Garam masala is an essential ingredient in the cooking of the Punjab region of northern India. Loosely defined, “masala” is any blend of spices, and “garam” means hot.
Generally, garam masala is added to the dish very shortly before serving to enhance flavor. Garam Masala is also an excellent rub for chicken and beef.
Garam masala is available prepared in ethnic groceries, and specialty stores such as World Market. The disadvantage of this is that one doesn’t know how old the spices are, or what changes in temperatures and packaging it has been subjected to. One takes a chance on the potency and fragrance of this blend if it is bought already prepared. It is a simple process to make garam masala, and ingredients, with the exception of cardamom pods, are readily available. cardamom pods are available in Indian and natural food stores. Buy the green pods versus the white pods, which are bleached. Cardamom is an expensive spice, second only in price to saffron. It is expensive because it has to be hand picked. This spice is best used by toasting the seed removed from the pod, and then ground in a spice mill, along with the other ingredients of garam masala. Cardamom loses its essential oils and flavors quickly after being cracked and ground, and so buying the pods and toasting and grinding is the best method of use for this great spice.

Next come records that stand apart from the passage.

Definition root_iter_laws : @IterLaws Ob Root (RootStoreIterator E) root_same root_iterator.
Proof.
  unshelve refine {| yields := root_yields |}.
  - apply root_yields_same.
  - intros root it l Hy. pose proof Hy as (ent & items & n & H1 & H2 & H3 & ->). exists root, it. split; [|split; [reflexivity|done]].
    cbn. do 2 f_equal. pose proof (iter_collect_inv _ _ _ _ H2) as Hinv. destruct items as [|[k p] items].
    + rewrite Hinv. symmetry. apply bool_decide_eq_false_2. by intros [].
    + destruct Hinv as (f & i & _ & -> & _). by rewrite bool_decide_eq_true_2.
  - intros root it x l (ent & items & n & H1 & H2 & H3 & H4). destruct items as [|[k p] items]; [done|]. injection H4 as -> ->.
    destruct (iter_collect_inv _ _ _ _ H2) as (f & i & _ & _ & _ & _ & Hn & Hc). exists root, (ri_with it i). split; [|split; [reflexivity|]].
    + cbn. rewrite ri_Next_dir, Hn. done.
    + exists ent, items, f. split_and!; [done| |by intros k' p' Hin; apply H3; right|done]. by destruct it.
  - intros root it x l Hy. pose proof Hy as (ent & items & n & H1 & H2 & H3 & H4). destruct items as [|[k p] items]; [done|]. injection H4 as -> ->.
    destruct (iter_collect_inv _ _ _ _ H2) as (f & i & _ & _ & Hk & _). exists root, it. split; [|split; [reflexivity|done]]. cbn. by rewrite Hk.
  - intros root it x l Hy. pose proof Hy as (ent & items & n & H1 & H2 & H3 & H4). destruct items as [|[k p] items]; [done|]. injection H4 as -> ->.
    destruct (iter_collect_inv _ _ _ _ H2) as (f & i & _ & Hv & Hk & Hp & _).
    assert (∀ ent, readable (rt_okv root) ent → ∃ okv', Onva_Value (rt_okv root) (ri_iter it) = Ret (okv', ent !! k ≫= Types.Value) ∧
      readable okv' ent ∧ only_read (rt_okv root) okv') as Hread.
    { intros ent2 Hr2. pose proof (H3 k p ltac:(by left)) as Hi. destruct (si_index _ _ _ _ (re_inv _ _ _ _ Hr2) k p Hi) as (_ & e & He & _).
      destruct (read_at_ok KeyOk ValOk (rt_okv root) ent2 k e p Hr2 He Hi) as (o & E1 & R1 & Q1). exists o. rewrite He. split; [|done].
      unfold Onva_Value. rewrite Hv, Hp. cbn [negb]. by rewrite E1. }
    destruct (Hread ent H1) as (o & E1 & R1 & Q1).
    destruct (okv_call_ok (λ okv, Onva_Value okv (ri_iter it)) root o _ E1 Q1) as (root' & E2 & Hs & _).
    { intros ent2 Hr2. destruct (Hread ent2 Hr2) as (o2 & E3 & R3 & _). congruence. }
    exists root', it. split; [|split; [done|by eapply root_yields_same]]. cbn [oi_Value root_iterator]. unfold ri_Value. by rewrite E2.
Defined.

To make Garam Masala, use the following ingredients:
2 cardamom pods, seeded
1 teaspoon whole cloves
30 whole peppercorns
2 teaspoons whole cumin seed
1 2-inch piece cinnamon stick
1 teaspoon coriander seeds
1/2 teaspoon ground nutmeg
The best method for making garam masala is to toast and then grind the ingredients. This is accomplished by placing the seed ingredients one at a time in a pan over medium high heat, and shaking them until they just begin to smoke and release their distinctive aromas. It will take approximately 1-3 minutes. Be sure not to burn the seeds!

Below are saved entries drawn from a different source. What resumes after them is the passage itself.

(* ===== verification/System.v ===== *)
(** * The whole system: transactions over the store

    A client of the store layer over [OnvaKV]: it creates the store, puts a
    root store on it, and in each block sets the height, opens a trunk, runs
    transactions on it and closes it. *)
From S2P Require Import Prelude Types ByteOrder RocksDB BTreeSpec.
From S2P Require Import Hasher AppendFile HPFile TwigMtFile MetaDB IndexTree Tree DataTreeSpec MockDataTree DataTreeImpl.
From S2P Require Import OnvaKV Relink Buckets OnvaKVInv OnvaKVRead OnvaKVBlock OnvaKVReap OnvaKVPrepare OnvaKVSets OnvaKVRun OnvaKVCreate OnvaKVStore.
From S2P Require Import BTree StoreTypes Client CacheStore CacheBTree MergeIter RootSpec TrunkStore TrunkRun RootStore RootStoreRun MockRoot.

Section system.
Context {Ob D T E DT C EC : Type} `{SO : !Serializable Ob, !SerializableLaws Ob}.
Context `{HD : !Rocks D} `{!RocksLaws D} `{HT : !BTreeOps Z T E} `{!BTreeLaws Z T E} `{HDT : !DataTreeOps DT} `{!DataTreeLaws DT}.
Context `{HC : !BTreeOps (Value Ob) C EC} `{!BTreeLaws (Value Ob) C EC}.
Context (KeyOk ValOk : bytes → Prop) (Hsizes : sizes_ok KeyOk ValOk) (startKey endKey : bytes) (isCacheableKey : option (bytes → bool)).
Context (pick : gmap bytes Ob → bytes) (visit : gmap bytes Ob → list (bytes * Ob)) (visit_ok : ∀ c, visit c ≡ₚ map_to_list c) (fuel : nat).
Notation Root := (RootStore Ob D T DT).
Implicit Types (root : Root) (m : gmap bytes bytes) (k : bytes).

#[local] Instance sys_root_ops : RootStoreOps Ob Root (RootStoreIterator E) := root_store pick visit fuel.
#[local] Instance sys_root_laws : RootStoreLaws Ob Root (RootStoreIterator E) :=
  root_store_laws KeyOk ValOk Hsizes startKey endKey isCacheableKey pick visit visit_ok fuel.
Notation root_at := (root_at KeyOk ValOk startKey endKey isCacheableKey).

(** A block: its height and its transactions, each with whether it is closed
    with write-back. *)
Definition block : Type := Z * list (list (root_write Ob) * bool).
Definition run_system_block root (b : block) : outcome Root :=
  run_trunk_block (T := C) (E := EC) fuel b.2 (SetHeight root b.1).
Definition run_system (r : RocksDB D) (d : DT) (canQueryHistory : bool) (bs : list block) : outcome Root :=
  okv ← NewOnvaKV_create r d canQueryHistory startKey endKey;
  for_state run_system_block (NewRootStore okv isCacheableKey) bs.

(** What the blocks mean. *)
Definition spec_system m (bs : list block) : gmap bytes bytes := foldl (λ m b, spec_txs m b.2) m bs.

(** Blocks that are served, from the contents [m] and at most [top] serial
    numbers: what they write, and the serial numbers they take. *)
Fixpoint system_ok (top : Z) m (bs : list block) : Prop :=
  match bs with
  | [] => True
  | b :: bs =>
      let m' := spec_txs m b.2 in let np := zlen (all_writes b.2) in
      0 ≤ b.1 < 2 ^ 63 ∧ writes_allowed (R := Root) b.2 ∧ root_served (DT := DT) fuel top np m' ∧
      (length (all_writes b.2) < fuel)%nat ∧ system_ok (top + root_cost np m') m' bs
  end.

(** A root store whose height is about to be set. *)
Definition ready root m : Prop := ∀ h, 0 ≤ h < 2 ^ 63 → root_at (SetHeight root h) m [].
Lemma ready_next root m : root_at root m [] → ready root m.
Proof. intros [] h Hh. by split. Qed.
Lemma NewRootStore_ready okv ent : idle KeyOk ValOk okv ent → okv_startKey okv = startKey → okv_endKey okv = endKey →
  ready (NewRootStore okv isCacheableKey) (values ent).
Proof.
  intros [Hr Hhe Hnk Hl Hf Hfl _] Hs He h Hh. split; cbn; [done|done|by intros k o|exists ∅; by split| |done|done|done|by intros p ?%not_elem_of_nil].
  exists ent, ∅, ∅. rewrite Hs, He in Hl. split_and!; [|done|done]. split; [done..|by rewrite Hhe, hot_of_empty; apply holds_new|by rewrite Hnk; apply holds_new|].
  split; [by intros n ?%not_elem_of_empty|by intros k ?%not_elem_of_empty|by intros k ?%not_elem_of_empty|by intros k ?%elem_of_nil|by intros k ?%elem_of_nil|done].
Qed.

Lemma system_blocks_ok bs : ∀ root m top, ready root m → root_used root ≤ top → system_ok top m bs →
  ∃ root', for_state run_system_block root bs = Ret root' ∧ ready root' (spec_system m bs).
Proof.
  induction bs as [|[h txs] bs IH]; intros root m top Hr Htop Hok; [by exists root|].
  destruct Hok as (Hh & Hw & Hserved & Hf & Hok). cbn [fst snd] in *.
  destruct (trunk_block_run (T := C) (E := EC) (HR := sys_root_ops) (LR := sys_root_laws) fuel (SetHeight root h) m txs (Hr h Hh) Hw) as (root1 & E1 & R1 & L1); [|done|].
  { eapply (root_served_mono fuel top); [exact Htop|reflexivity|done]. }
  change (rs_used (SetHeight root h)) with (root_used root) in L1. change (rs_used root1) with (root_used root1) in L1.
  change (rs_cost _ _) with (root_cost (zlen (all_writes txs)) (spec_txs m txs)) in L1.
  destruct (IH root1 (spec_txs m txs) (top + root_cost (zlen (all_writes txs)) (spec_txs m txs))) as (root2 & E2 & R2); [by apply ready_next|lia|done|].
  exists root2. split; [|done]. rewrite (for_state_step run_system_block root root1 (h, txs) bs E1). exact E2.
Qed.

(** C1: the system refines a map. A client that creates the store and runs
    blocks of transactions through the store layer is served, as long as its
    keys and values are of the sizes the store takes, its keys are between the
    guards, and the serial numbers of the blocks are within the capacity that
    [system_ok] adds up: nothing panics; afterwards a new transaction reads exactly what the committed writes mean,
    with its reads, its objects and its iterators in both directions, and the
    consistency check passes. *)
Theorem system_refines_map r d canQueryHistory bs h : empty_tree d → startKey <b endKey → KeyOk startKey → KeyOk endKey → ValOk [] →
  dt_first ≤ 2050 → 2050 < dt_max → system_ok 2050 (guards startKey endKey) bs → 0 ≤ h < 2 ^ 63 →
  (size (spec_system (guards startKey endKey) bs) < fuel)%nat →
  ∃ root, run_system r d canQueryHistory bs = Ret root ∧
    reads_as (T := C) fuel (Cached, GetTrunkStore (SetHeight root h)) (spec_system (guards startKey endKey) bs) ∧
    Root_CheckConsistency (Datatypes.S (size (spec_system (guards startKey endKey) bs))) root = Ret tt.
Proof.
  intros Hd Hlt HKs HKe HV Hf Hroom Hok Hh Hfuel.
  destruct (NewOnvaKV_create_ok KeyOk ValOk Hsizes r d canQueryHistory startKey endKey Hd) as (o & ent & E1 & Hi & Hv & Hs & He & Hn); [done..|].
  destruct (system_blocks_ok bs (NewRootStore o isCacheableKey) (values ent) 2050) as (root & E2 & R2); [by apply NewRootStore_ready|unfold root_used; cbn; lia|by rewrite Hv|].
  rewrite Hv in R2. specialize (R2 h Hh). exists root. split; [unfold run_system; rewrite E1; exact E2|].
  destruct (ro_okv _ _ _ _ _ _ _ _ R2) as (ent' & H & N & Hp & Hv' & Hl).
  destruct (ro_guards _ _ _ _ _ _ _ _ R2) as [Hs' He']. cbn [rt_okv SetHeight] in *. pose proof (pp_readable _ _ _ _ _ _ _ _ Hp) as Hread. split.
  - rewrite <- (overlay_empty (spec_system _ bs)), <- (overlay_empty (overlay _ ∅)). destruct (NewCacheStore_ok (T := C)) as [C1 C2].
    apply (multi_reads (HR := sys_root_ops) (LR := sys_root_laws)) with (ps := []); [|rewrite map_size_empty; lia].
    split; [by apply (GetTrunkStore_ok (LR := sys_root_laws))|done|done|intros k v; by rewrite lookup_empty].
  - rewrite <- Hv'. unfold values. rewrite map_size_fmap. unfold Root_CheckConsistency. rewrite <- Hs', <- He' in Hl, Hlt.
    apply (CheckConsistency_links KeyOk ValOk); [done|apply Hl|apply Hl|done|].
    intros k e _ Hhi Hk. apply (li_next _ _ _ Hl); [done|]. intros ->. by apply (irreflexivity bytes_lt) in Hhi.
Qed.
End system.

(** ** A run of the whole program: the data tree of [Tree] on the files of
    hpfile.go, the index and the caches on the B+trees of the program *)

#[local] Existing Instance byte_object.
#[local] Existing Instance byte_object_laws.
#[local] Existing Instance toy_sha256.
#[local] Existing Instance toy_meow.
#[local] Existing Instance real_laws.

Definition sample_cacheable (k : bytes) : bool := bool_decide (head k = Some 3).
Definition first_visited (c : gmap bytes bytes) : bytes := default [] (head (map_to_list c).*1).
Definition in_order (c : gmap bytes bytes) : list (bytes * bytes) := map_to_list c.
Definition sample_system : list (block (Ob := bytes)) :=
  [(1, [([RootSet [5] [50]; RootSetObj [3] [30]], true)]);
   (2, [([RootDelete [3]], false); ([RootSet [3] [31]; RootDelete [5]; RootSetObj [4] [40]], true)])].

Lemma in_order_ok c : in_order c ≡ₚ map_to_list c.
Proof. reflexivity. Qed.

#[local] Instance sample_ops : RootStoreOps bytes (RootStore bytes (gmap bytes bytes) (BTree Z) (LoggedTree HPFile)) (RootStoreIterator Enumerator) :=
  root_store first_visited in_order 20.
#[local] Instance sample_laws : RootStoreLaws bytes (RootStore bytes (gmap bytes bytes) (BTree Z) (LoggedTree HPFile)) (RootStoreIterator Enumerator) :=
  root_store_laws short_key short_value real_sizes [1] [9] (Some sample_cacheable) first_visited in_order in_order_ok 20.

Lemma sample_system_ok : system_ok (DT := LoggedTree HPFile) short_key short_value real_sizes [1] [9] (Some sample_cacheable) first_visited in_order in_order_ok 20
  (T := BTree Z) (D := gmap bytes bytes) 2050 (guards [1] [9]) sample_system.
Proof.
  assert (∀ b, 0 ≤ b < 256 → [1] <b [b] → [b] <b [9] → rs_key_ok (R := RootStore bytes (gmap bytes bytes) (BTree Z) (LoggedTree HPFile)) [b]) as HK.
  { intros b Hb H1 H2. split; [split; [by apply keyed_byte|vm_compute; congruence]|by split]. }
  assert (∀ b, rs_value_ok (R := RootStore bytes (gmap bytes bytes) (BTree Z) (LoggedTree HPFile)) [b]) as HV.
  { intros b. split; [vm_compute; congruence|]. intros _ o. by eexists. }
  cbn [system_ok sample_system fst snd]. set (m1 := spec_txs _ _). set (m2 := spec_txs m1 _).
  assert (reap_cost m1 = 0) as E1 by (vm_compute; reflexivity). assert (reap_cost m2 = 0) as E2 by (vm_compute; reflexivity).
  unfold root_served, root_cost. rewrite E1, E2. split_and!; try done; try (left; apply reap_cost_0; done); try (vm_compute; (reflexivity || lia)).
  1, 2: intros w Hw; cbn in Hw; repeat (apply elem_of_cons in Hw as [->|Hw]; [split; [apply HK; done|first [apply HV|exact I]]|]); by apply not_elem_of_nil in Hw.
Qed.

Lemma system_refines_map_witness :
  (system_ok (DT := LoggedTree HPFile) short_key short_value real_sizes [1] [9] (Some sample_cacheable) first_visited in_order in_order_ok 20
     (T := BTree Z) (D := gmap bytes bytes) 2050 (guards [1] [9]) sample_system ∧
   map_to_list (spec_system (guards [1] [9]) sample_system) = [([3], [31]); ([1], []); ([9], []); ([4], [40])]) ∧
  ∃ root, run_system (Ob := bytes) (D := gmap bytes bytes) (T := BTree Z) (C := BTree (Value bytes)) [1] [9] (Some sample_cacheable) first_visited in_order 20
      sample_rocksdb new_tree true sample_system = Ret root ∧
    reads_as (T := BTree (Value bytes)) 20 (Cached, GetTrunkStore (SetHeight root 3)) (spec_system (guards [1] [9]) sample_system) ∧
    Root_CheckConsistency 5 root = Ret tt.
Proof.
  split; [split; [exact sample_system_ok|vm_compute; reflexivity]|].
  destruct real_session_ok as [Hd (Hlt & HKs & HKe & HV) Hf Hroom _].
  apply (system_refines_map (C := BTree (Value bytes)) short_key short_value real_sizes [1] [9] (Some sample_cacheable) first_visited in_order in_order_ok 20
    sample_rocksdb new_tree true sample_system 3); [exact Hd|exact Hlt|exact HKs|exact HKe|exact HV|exact Hf|exact Hroom|exact sample_system_ok|lia|vm_compute; lia].
Defined.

Place the toasted ingredients in a spice mill, and grind to a fairly fine mixture. The garam masala can then be stored in a tightly sealed glass jar for up to 6 months. Any time after that, and the spices will begin to lose flavor and aroma.
I use garam masala for a rub for roasted or grilled chicken and beef. The aroma and flavor are outstanding, and chicken baked or grilled will retain the excellent flavor of the garam masala.
Try garam masala today. Cooking with the spices of northern India is an experience that every adventurous chef should try!